Does abdominal obesity cause increase in the amount of epidural fat?

It is known that epidural fat does not alter in obese people. This study aims to find out a possible relationship with epidural fat and abdominal obesity. In this cross-sectional study, 63 patients who were referred to our clinic for lumbar magnetic resonance imaging (MRI) examination were evaluated. Patients with the history of steroid treatment, thyroid disease or Cushing disease were excluded. Waist circumferences (WC), body weight and height were measured and subsequently body-mass index (BMI) was calculated (kg/m2). On midsagittal T1-weighted images, anterior epidural fat (AEF), posterior epidural fat (PEF) and posterior subcutaneous fat (SCF) thicknesses were measured at the S1 level. The results were compared with age, gender, body weight, height, WC and BMI. There were 31 men and 32 women, age ranged 19–77 years (mean 49). The mean BMI was 29.25 kg/m2 (20.7–52.7); the mean WC was 97.4 ± 13.2 cm (72–122) in women and 97.6 ± 9.8 cm (72–118) in men. Cutoff value of WC was considered as 88 cm for women and 95 cm for men. BMI > 27.5 was considered to be obese. No statistical difference with respect to epidural fat thickness between genders was determined in AEF and PEF (P = 0.237, P = 0.616). SCF was significantly thicker in women (P = 0.021). A very poor and negative correlation was found between age and PEF (r = 0.373, P = 0.003), and a very poor and positive correlation between weight and PEF was found (r = 396, P = 0.001).

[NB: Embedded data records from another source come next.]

(** X13. A reply that the service opens with the left double quotation
    mark is written as a msgstr that opens with a double quote, and the
    pattern reads that entry back with an empty translation: the next run
    will not find it among the existing translations. *)
Theorem curly_reply_reads_empty (e t rest : str) (st : run_state) :
  translate (length (requests st)) e = Translated (0x201c :: t) ->
  char_in dq e = false ->
  exists x,
    (try_translate translate (MkMatch e []) st).1 = entry_text e (dq :: x)
    /\ finditer (entry_text e (dq :: x) ++ rest)
       = MkMatch e [] :: finditer (x ++ dq :: rest).
Proof.
  intros Hr He. destruct (sanitize_opening_quote t) as [x Hx].
  exists x. split.
  - unfold try_translate. cbn [english_text]. by rewrite Hr, Hx.
  - apply finditer_match.
    replace (entry_text e (dq :: x) ++ rest)
      with (entry_text e [] ++ (x ++ dq :: rest)).
    + by apply match_at_entry.
    + by rewrite !entry_text_app.
Qed.

End Run.

(** X14. No run asks the digit table or the translation service: with
    another table and another service the same files give the same
    outcome. *)
Theorem translate_po_file_same (isdigit isdigit' : N -> bool)
    (translate translate' : nat -> str -> reply)
    (input_file output_file : option str) :
  translate_po_file isdigit translate input_file output_file
  = translate_po_file isdigit' translate' input_file output_file.
Proof.
  destruct input_file as [content|]; [|done].
  by rewrite !translate_po_file_eq.
Qed.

The thickness of the epidural fat was not differ between obese and nonobese people (p = 0.571 for AEF and p = 0.307 for PEF). The thickness of the epidural fat was not different in people whose WC was greater than normal values in both gender (p > 0.05). Epidural fat is not affected by age, gender, BMI and WC which means that epidural fatty layer. A clear correlation has not been found between epidural fat amount and obesity or abnormal fat distribution yet.